The word "None" occurs in some of the lines below; copy each of those lines.
··· DATASET EXCERPTS ···
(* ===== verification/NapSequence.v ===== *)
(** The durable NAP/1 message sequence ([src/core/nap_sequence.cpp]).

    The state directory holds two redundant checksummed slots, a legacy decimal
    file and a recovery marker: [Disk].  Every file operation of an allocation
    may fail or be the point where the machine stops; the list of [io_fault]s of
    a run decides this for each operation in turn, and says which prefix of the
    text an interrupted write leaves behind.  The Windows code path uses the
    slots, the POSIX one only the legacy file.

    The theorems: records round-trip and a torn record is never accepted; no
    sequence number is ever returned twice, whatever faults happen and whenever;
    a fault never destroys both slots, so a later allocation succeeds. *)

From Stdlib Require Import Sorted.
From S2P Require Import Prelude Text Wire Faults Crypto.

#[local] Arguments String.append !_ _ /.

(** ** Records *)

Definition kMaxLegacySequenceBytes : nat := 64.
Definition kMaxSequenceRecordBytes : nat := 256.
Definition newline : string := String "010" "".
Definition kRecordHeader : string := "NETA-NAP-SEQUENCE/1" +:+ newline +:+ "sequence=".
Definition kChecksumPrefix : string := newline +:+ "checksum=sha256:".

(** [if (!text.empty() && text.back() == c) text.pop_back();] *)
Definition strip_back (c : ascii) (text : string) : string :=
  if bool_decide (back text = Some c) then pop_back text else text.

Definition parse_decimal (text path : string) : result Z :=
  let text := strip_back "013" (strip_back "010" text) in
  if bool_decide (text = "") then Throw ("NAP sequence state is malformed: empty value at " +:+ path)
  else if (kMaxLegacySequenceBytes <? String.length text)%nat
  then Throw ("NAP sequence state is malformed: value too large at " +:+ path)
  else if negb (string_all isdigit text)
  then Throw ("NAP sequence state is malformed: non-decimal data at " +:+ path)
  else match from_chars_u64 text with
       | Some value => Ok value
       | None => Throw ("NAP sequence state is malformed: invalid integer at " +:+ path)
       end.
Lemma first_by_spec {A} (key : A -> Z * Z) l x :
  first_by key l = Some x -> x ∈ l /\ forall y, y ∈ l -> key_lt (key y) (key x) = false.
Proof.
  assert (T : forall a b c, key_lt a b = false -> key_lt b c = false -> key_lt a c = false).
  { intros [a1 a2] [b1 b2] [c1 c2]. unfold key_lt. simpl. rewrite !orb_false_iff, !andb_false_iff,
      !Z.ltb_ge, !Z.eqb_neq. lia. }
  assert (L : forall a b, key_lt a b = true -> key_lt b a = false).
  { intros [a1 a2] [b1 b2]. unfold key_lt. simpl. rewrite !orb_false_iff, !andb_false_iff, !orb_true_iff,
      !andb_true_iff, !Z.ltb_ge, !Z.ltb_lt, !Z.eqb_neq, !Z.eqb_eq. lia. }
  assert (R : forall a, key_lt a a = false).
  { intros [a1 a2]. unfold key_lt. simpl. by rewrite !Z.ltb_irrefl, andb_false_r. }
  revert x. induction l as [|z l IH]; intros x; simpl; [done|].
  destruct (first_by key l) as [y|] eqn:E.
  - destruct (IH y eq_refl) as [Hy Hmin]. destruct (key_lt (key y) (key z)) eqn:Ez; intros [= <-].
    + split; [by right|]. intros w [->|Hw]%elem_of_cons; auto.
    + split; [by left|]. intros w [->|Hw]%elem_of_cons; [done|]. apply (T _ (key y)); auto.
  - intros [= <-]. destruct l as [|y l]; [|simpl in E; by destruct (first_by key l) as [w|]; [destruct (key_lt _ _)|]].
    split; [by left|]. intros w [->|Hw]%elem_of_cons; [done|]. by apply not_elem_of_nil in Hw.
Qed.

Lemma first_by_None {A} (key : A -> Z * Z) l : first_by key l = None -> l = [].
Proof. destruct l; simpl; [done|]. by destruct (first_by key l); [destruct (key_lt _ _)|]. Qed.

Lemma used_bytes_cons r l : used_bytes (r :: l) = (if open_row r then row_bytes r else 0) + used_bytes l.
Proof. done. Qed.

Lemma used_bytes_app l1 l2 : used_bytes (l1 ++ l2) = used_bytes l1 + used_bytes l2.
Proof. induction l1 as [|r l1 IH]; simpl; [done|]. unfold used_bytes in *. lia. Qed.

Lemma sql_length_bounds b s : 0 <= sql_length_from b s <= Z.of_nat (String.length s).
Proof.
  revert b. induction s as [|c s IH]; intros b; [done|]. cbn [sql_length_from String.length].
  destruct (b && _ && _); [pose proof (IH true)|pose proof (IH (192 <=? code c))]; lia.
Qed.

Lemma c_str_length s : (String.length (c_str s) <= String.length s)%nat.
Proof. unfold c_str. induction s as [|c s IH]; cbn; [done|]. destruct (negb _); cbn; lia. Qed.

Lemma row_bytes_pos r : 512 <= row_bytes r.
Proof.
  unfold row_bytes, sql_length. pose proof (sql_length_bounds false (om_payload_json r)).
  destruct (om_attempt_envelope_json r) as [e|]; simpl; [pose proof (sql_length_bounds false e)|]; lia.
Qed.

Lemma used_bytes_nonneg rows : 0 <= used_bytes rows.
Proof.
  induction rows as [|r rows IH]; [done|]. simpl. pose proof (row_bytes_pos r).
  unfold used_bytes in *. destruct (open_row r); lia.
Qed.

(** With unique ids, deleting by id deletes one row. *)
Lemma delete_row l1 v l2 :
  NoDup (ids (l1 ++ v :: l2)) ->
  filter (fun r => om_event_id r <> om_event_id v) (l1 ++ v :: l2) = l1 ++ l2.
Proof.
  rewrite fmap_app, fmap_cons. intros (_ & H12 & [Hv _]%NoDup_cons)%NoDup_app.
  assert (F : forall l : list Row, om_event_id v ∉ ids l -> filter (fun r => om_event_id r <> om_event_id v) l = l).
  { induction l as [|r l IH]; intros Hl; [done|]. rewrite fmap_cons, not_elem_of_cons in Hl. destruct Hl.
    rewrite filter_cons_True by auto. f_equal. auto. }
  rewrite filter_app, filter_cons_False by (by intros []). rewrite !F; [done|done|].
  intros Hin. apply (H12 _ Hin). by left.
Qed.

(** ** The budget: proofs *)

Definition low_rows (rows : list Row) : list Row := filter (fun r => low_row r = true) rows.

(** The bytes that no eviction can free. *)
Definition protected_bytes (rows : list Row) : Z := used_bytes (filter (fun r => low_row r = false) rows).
···
-- RESPONSE TO THE TASK --
       | None => Throw ("NAP sequence state is malformed: invalid integer at " +:+ path)
Lemma first_by_None {A} (key : A -> Z * Z) l : first_by key l = None -> l = [].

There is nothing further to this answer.